About 40 percent of U.N. peacekeepers come from nations like India, Pakistan, Bangladesh, Nepal, Jordan and other countries that often lack the resources to support peacekeeping operations beyond troop participation. U.N. Peacekeeping programs also operate worldwide with a budget of little more than seven-billion dollars. That is why peacekeeping missions typically falter, says Beth Cole of the United States Institute of Peace.

"Where we've gotten into trouble is where we put lightly armed peacekeepers in places where there's really little peace to keep, little or no consent from key belligerents. In Afghanistan today, we've got an example or in Darfur,"says Cole. "Darfur is a perfect example of where we are sending U.N. peacekeepers and they don't have the basic equipment they need in the midst of a raging conflict. And so you have to ask yourself how you can be successful in these situations."

Some critics argue that nation-building missions and the war on terror have diverted financial and troop support from U.N. peacekeeping operations and replaced them with military force in situations where development would be a better solution.

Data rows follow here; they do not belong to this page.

(** C26 Port names: a decimal number names the port with that number when
    there is one; a name that does not start with a digit names the first
    port whose driver or PCI name it is; whatever is not refused is a port
    that exists. *)
Theorem port_name_to_id_correct `{EalSpec} name :
  (forall k, 0 <= k < rte_eth_dev_count_avail -> port_name_to_id (dec k) = k) /\
  (port_name_to_id name = NO_PORT \/ 0 <= port_name_to_id name < rte_eth_dev_count_avail) /\
  match name with
  | [] => port_name_to_id name = NO_PORT
  | c :: _ =>
      isdigit c = false ->
      forall k, 0 <= k < NO_PORT ->
        (port_name_to_id name = k <->
         k < rte_eth_dev_count_avail /\ port_named name k = true /\ forall j, 0 <= j < k -> port_named name j = false)
  end.
Proof.
  pose proof dev_count as Hn. split; [|split].
  - intros k Hk. pose proof (dec_head k [] ltac:(lia)) as (c & s & Hs & Hc). rewrite app_nil_r in Hs.
    unfold port_name_to_id. rewrite Hs, Hc, <- Hs. unfold atoi. rewrite <- (app_nil_r (dec k)), strtol10_dec by (done || lia).
    rewrite s32_small by lia. unfold u16. rewrite Z.mod_small by lia. by rewrite (proj2 (Z.ltb_lt _ _)) by lia.
  - unfold port_name_to_id. destruct name as [|c s]; [by left|]. destruct (isdigit c).
    + destruct (Z.ltb_spec (u16 (atoi (c :: s))) rte_eth_dev_count_avail); [right|by left].
      pose proof (u16_range (atoi (c :: s))). lia.
    + destruct (list_find _ _) as [[i k]|] eqn:E; [right|by left].
      apply list_find_Some in E as (Hk & _ & _). apply lookup_seqZ in Hk. lia.
  - destruct name as [|c s]; [done|]. intros Hc k Hk. unfold port_name_to_id. rewrite Hc.
    assert (Hno : NO_PORT = 65535) by reflexivity. split.
    + destruct (list_find _ _) as [[i j]|] eqn:E; [|lia]. intros ->.
      apply list_find_Some in E as (Hik & Hnamed & Hbefore). apply lookup_seqZ in Hik as [Hik Hi].
      split; [lia|]. split; [done|]. intros j Hj. apply not_true_is_false.
      apply (Hbefore (Z.to_nat j) j); [apply lookup_seqZ; lia|lia].
    + intros (Hkn & Hnamed & Hbefore). destruct (list_find _ _) as [[i j]|] eqn:E.
      * apply list_find_Some in E as (Hij & Hj & Hb). apply lookup_seqZ in Hij as [Hij Hi].
        destruct (Z.lt_trichotomy j k) as [Hlt|[->|Hgt]]; [|done|].
        -- rewrite Hbefore in Hj by lia. done.
        -- exfalso. apply (Hb (Z.to_nat k) k); [apply lookup_seqZ; lia|lia|done].
      * apply list_find_None in E. rewrite list.Forall_forall in E. exfalso. apply (E k); [|done].
        apply elem_of_seqZ. lia.
Qed.

(** The second function of the card, by its PCI name. *)
Lemma port_name_to_id_correct_witness : @port_name_to_id sim_eal (str "pci") = NO_PORT \/ @port_name_to_id sim_eal (dec 1) = 1.
Proof. right. apply (@port_name_to_id_correct sim_eal sim_eal_spec (str "pci")). cbn. lia. Defined.

(** C25 A configuration [main] refuses is refused before any device is
    touched: a bad option ends with the code of the option loop, and a
    missing source address, more cores than lcores, pages that are not 1G or
    fewer than two ports with -1, all without a single device call. *)
Theorem refusals_touch_no_device `{Dpdk, Eal} os :
  match main_options main_state_init os with
  | Exit code => main_start os [] = (Exit code, []) /\ (code = 0 \/ code = -1)
  | Undefined => main_start os [] = (Undefined, [])
  | Go st =>
      src_ip_str st = None \/ rte_lcore_count < total_cores st \/ rte_mem_get_dma_pagesize <> RTE_PGSIZE_1G \/
      rte_eth_dev_count_avail < 2 -> main_start os [] = (Exit (-1), [])
  end.
Proof.
  assert (Hopt : forall st o code, main_option st o = Exit code -> code = 0 \/ code = -1).
  { intros st [opt optarg] code. unfold main_option. destruct st. intros Hr. repeat case_match; simplify_eq; auto. }
  assert (Hopts : forall os st code, main_options st os = Exit code -> code = 0 \/ code = -1).
  { clear os. induction os as [|o os IH]; intros st code; [done|]. cbn [main_options]. unfold mbind, progress_bind.
    destruct (main_option st o) eqn:E; [apply IH|intros [= <-]; by eapply Hopt|done]. }
  unfold main_start, mbind, boot_bind, lift. destruct (main_options main_state_init os) as [st|code|] eqn:E; [|split; [done|by eapply Hopts]|done].
  intros Hc. destruct (src_ip_str st) as [src|]; [|done]. cbv zeta.
  destruct (Z.ltb_spec rte_lcore_count (total_cores st)); [done|].
  destruct (Z.eqb_spec rte_mem_get_dma_pagesize RTE_PGSIZE_1G); cbn [negb]; [|done].
  destruct (Z.ltb_spec rte_eth_dev_count_avail 2); [done|]. destruct Hc as [?|[?|[?|?]]]; [done|lia|done|lia].
Qed.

But James Paul of the Global Policy Forum says the U.N. is not to blame because it is often asked to tackle the toughest jobs. "The international community hands over the worst problems to the U.N. and it's amazing how much success there has been. But these forces [i.e., the peacekeepers] enable a situation perhaps to be addressed by negotiations, to have sometimes elections, sometimes forces within a country to make agreement," says Paul. "But it's not so much the fault of peacekeeping where the implementation of peacekeeping operations has the more general problem of applying military force and thinking that it is going to be in and of itself a solution, which it isn't."

Despite what some analysts consider a patchy record, most agree that U.N. peacekeepers have been very effective.

William Durch of The Henry L. Stimson Center says one has to look at the big picture. "The spectacular failures are easier to see. They tend to be in the 1990s. And except for situations like East Timor, where there is a premature removal or drawdown of a force, it's not the case that the entire model is wrong, but that the international effort was not sufficiently sustained,"says Durch. "And that's increasingly recognized by peace building and state building planners."

Despite its overall success, some analysts say the United Nations should stop experimenting with ad hoc approaches and hybrid forces, and focus on restructuring peacekeeping programs in ways that are more likely to ensure their success.